Chart 1 shows the frequency response of the amp with
varying loads. As can be seen, the output impedance, as judged by the closeness of spacing
between the curves of open-circuit, 8-ohm, and 4-ohm loading, is quite low over the audio
range, and only above perhaps 50kHz can one see any sign of a change with loading. The NHT
dummy speaker load is not plotted here as the variations with frequency would not be
observable with this vertical scale factor. Needless to say, difficult, impedance-varying
speaker loads are not going to affect the flat-delivered response from this amplifier.
Chart 2 illustrates how total harmonic distortion plus
noise vs. power varies for 1kHz and SMPTE IM test signals and 4- and 8-ohm loads. As can
be seen, attainable power is greater for the 4-ohm load, as is usual for most power
amplifiers. Furthermore, the attainable power is quite a bit more than the rated power for
this amp. I contacted Mr. Belles to check on this and he said something to the effect that
he "likes to be conservative." Well, that is the most conservative amplifier
power output rating I have seen! Unusual for these measured data is that the IM distortion
vs. power is so close to the 1kHz harmonic distortion vs. power. This is actually
indicative of the very low distortion of this design, with actual distortion rising above
the noise only at the onset of output clipping.
Total harmonic distortion plus noise as a function of
frequency at several different power levels is plotted in Chart 3. There is a moderate
rise in distortion with frequency at the higher power levels.

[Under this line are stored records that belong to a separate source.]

Lemma computed_step_state rt v ev :
  coherent rt v ->
  Computed.state (Computed.step rt v ev) = Computed.state v \/
  exists ev', Computed.state (Computed.step rt v ev) = Precise.step rt (Computed.state v) ev'.
Proof.
  intros (H1 & _). destruct ev as [ev| | |].
  - right. destruct ev.
    + exists (Precise.ChoosePreset m). apply lift_state.
    + exists (Precise.InputCustom text). apply lift_state.
    + exists Precise.ClickStart. apply lift_state.
    + exists (Precise.InputPrecise text). cbn [Computed.step Precise.step].
      unfold Computed.writeText.
      destruct (String.eqb_spec text (Precise.preciseEndLocal (Computed.state v)))
        as [-> |]; [by destruct (Computed.state v) | reflexivity].
    + cbn [Computed.step]. unfold Computed.previewPreciseEnd, Computed.readFuture.
      destruct (Computed.futureCache v) as [b|] eqn:E.
      * destruct (H1 b eq_refl) as (now0 & ->). exists (Precise.ClickPreview now0).
        cbn [Precise.step]. unfold Precise.previewPreciseEnd.
        destruct (Precise.preciseEndIsFuture rt _ now0); cbn [negb]; [|reflexivity].
        by destruct (Precise.parsedPreciseEnd rt _).
      * exists (Precise.ClickPreview now). cbn [Precise.step].
        unfold Precise.previewPreciseEnd. cbn [Computed.state].
        destruct (Precise.preciseEndIsFuture rt _ now); cbn [negb]; [|reflexivity].
        by destruct (Precise.parsedPreciseEnd rt _).
    + exists (Precise.Shortcut d now). apply computed_setPrecise_state.
    + exists (Precise.ShortcutEndOfDay now now'). cbn [Computed.step Precise.step].
      unfold Computed.shortcutEndOfDay, Precise.shortcutEndOfDay.
      destruct (EndOfDay.targetMs _ _); [apply computed_setPrecise_state | reflexivity].
    + exists (Precise.ConfirmStart now now'). apply lift_state.
    + exists Precise.CancelPending. apply lift_state.
    + exists Precise.ClickCancel. apply lift_state.
    + exists (Precise.Tick h now). apply lift_state.
    + exists Precise.Unmount. apply lift_state.
  - left. cbn [Computed.step]. unfold Computed.readFuture.
    by destruct (Computed.futureCache v).
  - left. cbn [Computed.step]. unfold Computed.readPreciseDuration.
    by destruct (Computed.preciseDurationCache v).
  - left. cbn [Computed.step]. unfold Computed.readPendingDuration.
    by destruct (Computed.pendingDurationCache v).
Qed.
(** What the call-tool handler of mt5-server.ts does with a plan. *)
Lemma ts_plan_result (p : Plan) (net : Network) (log : list HttpRequest) :
  let r := try_catch (run_plan ret p) Mt5Server.on_error net log in
  match p with
  | Reject e =>
      isAxiosError e = false ->
      fst r = log /\ exists code message, snd r = Throw (McpError code message)
  | Reply v => r = (log, Normal v)
  | Call req =>
      fst r = log ++ [req]
      /\ match net (List.length log) req with
         | HttpResponse st d =>
             if ok_status st
             then snd r = Normal (tool_result {| status := st; data := d |})
             else (exists shown, snd r = Normal (api_error_block shown))
                  \/ (exists m, snd r = Throw (TypeError m))
         | TransportFailure msg => snd r = Normal (api_error_block msg)
         end
  end.
Proof.
  intros r. subst r. pose proof (plan_outcome ret Mt5Server.on_error p net log) as Hp.
  destruct p as [e|v|req].
  - intros Hl. rewrite Hp.
    destruct (ts_on_error_local e net log Hl) as [code [message ->]].
    split; [reflexivity | now exists code, message].
  - exact Hp.
  - split.
    + rewrite (plan_log ret Mt5Server.on_error (Call req) net log)
        by (reflexivity || apply ts_on_error_fst). reflexivity.
    + destruct (net (List.length log) req) as [st d|msg]; [destruct (ok_status st)|];
        rewrite Hp.
      * reflexivity.
      * unfold Mt5Server.on_error. cbn [isAxiosError].
        destruct (api_error_result_outcome
                    (AxiosError (lit "Request failed with status code " ++ decimal st)
                       (Some {| status := st; data := d |})) net (log ++ [req]))
          as [[shown ->] | [m ->]]; [left; now exists shown | right; now exists m].
      * rewrite ts_on_error_axios. reflexivity.
Qed.
(** * jirafs: the dynamic namespace over a remote issue tracker

    A shallow embedding of [jira.go]: the view hierarchy ([Walk], [List],
    [Remove]), the commit-on-close callbacks, and the pieces of the Go
    standard library they rely on.  Remote tracker operations are an
    interface ([Tracker]); every call is recorded in a trace so that
    statements of the form "no remote operation is invoked" can be made. *)

From Stdlib Require Import NArith Ascii String.
From stdpp Require Import base option list strings gmap fin_maps.

Local Open Scope string_scope.
Local Open Scope list_scope.

(** ** Go standard library: [strings] and [strconv] on byte strings *)

Module GoStrings.

(** The newline byte ['\n']. *)
Definition nl : ascii := Ascii.ascii_of_nat 10.
Definition NL : string := String nl "".

(** [strings.Replace(s, "\n", "", -1)]: every occurrence of the one-byte
    pattern is removed. *)
Fixpoint removeAll (old : ascii) (s : string) : string :=
  match s with
  | "" => ""
  | String c s' =>
      if Ascii.eqb c old then removeAll old s' else String c (removeAll old s')
  end.

(** [strings.Split(s, sep)] for a one-byte separator: the result always has
    one more element than there are separators in [s]. *)
Fixpoint Split (s : string) (sep : ascii) : list string :=
  match s with
  | "" => [""]
  | String c s' =>
      if Ascii.eqb c sep then "" :: Split s' sep
      else match Split s' sep with
           | h :: t => String c h :: t
           | [] => [String c ""]
           end
  end.

(** [strings.Join(a, sep)]. *)
Fixpoint Join (a : list string) (sep : string) : string :=
  match a with
  | [] => ""
  | [x] => x
  | x :: rest => x +:+ sep +:+ Join rest sep
  end.

(** [unicode.ToUpper] on a byte at or below [unicode.MaxASCII]. *)
Definition upper (c : ascii) : ascii :=
  let n := N_of_ascii c in
  if ((97 <=? n) && (n <=? 122))%N then ascii_of_N (n - 32) else c.

(** The case table of package unicode is not part of this repository:
    [To_UpperCase r] stands for [unicode.To(unicode.UpperCase, r)] on the
    runes above MaxASCII.  Of the table only this much is used: such a rune
    stays above MaxASCII or becomes an ASCII capital (U+017F becomes S,
    U+0131 becomes I). *)
Class Unicode := {
  To_UpperCase : N -> N;
  To_UpperCase_above :
    forall r, (128 <= r)%N ->
      (128 <= To_UpperCase r)%N \/ (65 <= To_UpperCase r <= 90)%N }.

(** Package utf8: [RuneError] is U+FFFD, [MaxRune] is U+10FFFF. *)
Definition RuneError : N := 65533.
Definition MaxRune : N := 1114111.

Definition inRange (lo hi b : N) : bool := ((lo <=? b) && (b <=? hi))%N.

(** utf8's tables [first] and [acceptRanges]: for a first byte that starts
    an encoding of several bytes, the length of the encoding and the bounds
    of its second byte; [None] for the bytes that start none (0x80..0xC1,
    0xF5..0xFF). *)
Definition first (s0 : N) : option (N * N * N) :=
  if inRange 194 223 s0 then Some (2, 128, 191)%N
  else if (s0 =? 224)%N then Some (3, 160, 191)%N
  else if inRange 225 236 s0 then Some (3, 128, 191)%N
  else if (s0 =? 237)%N then Some (3, 128, 159)%N
  else if inRange 238 239 s0 then Some (3, 128, 191)%N
  else if (s0 =? 240)%N then Some (4, 144, 191)%N
  else if inRange 241 243 s0 then Some (4, 128, 191)%N
  else if (s0 =? 244)%N then Some (4, 128, 143)%N
  else None.

(** [b & maskx], the six payload bits of a continuation byte. *)
Definition maskx (b : N) : N := N.land b 63.
(** * Resumable batch collection engine: sharding, ledger scan, cursor
    pagination and the retry patcher.

    Shallow embedding of
      - data_collection/run_website_enrichment_batches.py
      - data_collection/extract_epo_publications_batch.py
      - data_collection/retry_epo_publications_errors.py

    Python values that travel through [json.loads] / [json.dumps] are the
    inductive type [Py.json]; Python dictionaries built by the scripts are
    [JDict] association lists in insertion order; the replacement dictionary
    of the patcher and the sets of ids are stdpp's [gmap] and [gset].
    Exceptions are values of [exn] carried by the result type [res]; file
    effects are threaded through an explicit [world]. *)

From Stdlib Require Import ZArith List Ascii String Bool Lia.
From stdpp Require Import base gmap sets list strings pretty sorting.

Open Scope string_scope.
Open Scope Z_scope.
Open Scope list_scope.

(** ** Python values *)

Module Py.

(** The image of [json.loads]: [None], booleans, integers, strings, lists
    and dictionaries (a dictionary lists every key once, in insertion
    order). Non-integral numbers are outside the model. *)
#[warnings="-register-all"]
Inductive json : Type :=
| JNull
| JBool (b : bool)
| JInt (z : Z)
| JStr (s : string)
| JList (l : list json)
| JDict (kv : list (string * json)).

(** Python truthiness ([if v], [not v], [a or b]). *)
Definition truthy (v : json) : bool :=
  match v with
  | JNull => false
  | JBool b => b
  | JInt z => negb (z =? 0)
  | JStr s => negb (String.eqb s "")
  | JList l => match l with [] => false | _ => true end
  | JDict kv => match kv with [] => false | _ => true end
  end.

(** [a or b]. *)
Definition por (a b : json) : json := if truthy a then a else b.

(** [d.get(k)] on the items of a dictionary; a missing key is [None]. *)
Fixpoint assoc (kv : list (string * json)) (k : string) : option json :=
  match kv with
  | [] => None
  | (k', v) :: kv' => if String.eqb k' k then Some v else assoc kv' k
  end.

Definition get (kv : list (string * json)) (k : string) : json :=
  match assoc kv k with Some v => v | None => JNull end.

(** [d.get(k, dflt)]: the default replaces a missing key only, a key
    stored with [None] yields [None]. *)
Definition get_default (kv : list (string * json)) (k : string) (dflt : json) : json :=
  match assoc kv k with Some v => v | None => dflt end.

(** [isinstance(v, int)]: [bool] is a subclass of [int]. *)
Definition as_int (v : json) : option Z :=
  match v with
  | JInt z => Some z
  | JBool b => Some (if b then 1 else 0)
  | _ => None
  end.

(** Characters removed by [str.strip()]: tab, line feed, vertical tab,
    form feed, carriage return, the four separators 28..31 and space. *)
Definition is_space (c : ascii) : bool :=
  let n := nat_of_ascii c in
  ((9 <=? n) && (n <=? 13) || (28 <=? n) && (n <=? 32))%nat.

Damping factor vs. frequency is shown in Chart 4 and is
very high at low frequencies, but as is typical for most amplifiers, it starts to decline
above a few hundred Hertz. But note, since the damping factor is so high, it is still
greater than 100 at 20kHz!
A spectrum of the harmonic distortion and noise residue of
a 10W 1kHz test signal for 4-ohm loading is plotted in Chart 5. Even though the measured
output noise of this amp was low, the nature of the noise is mostly pulses when the
power-supply rectifiers conduct and, consequently, there are a lot of higher harmonics of
the AC-line frequency in this spectrum. The 1kHz signal distortion consists of a quickly
declining series of even and odd harmonics.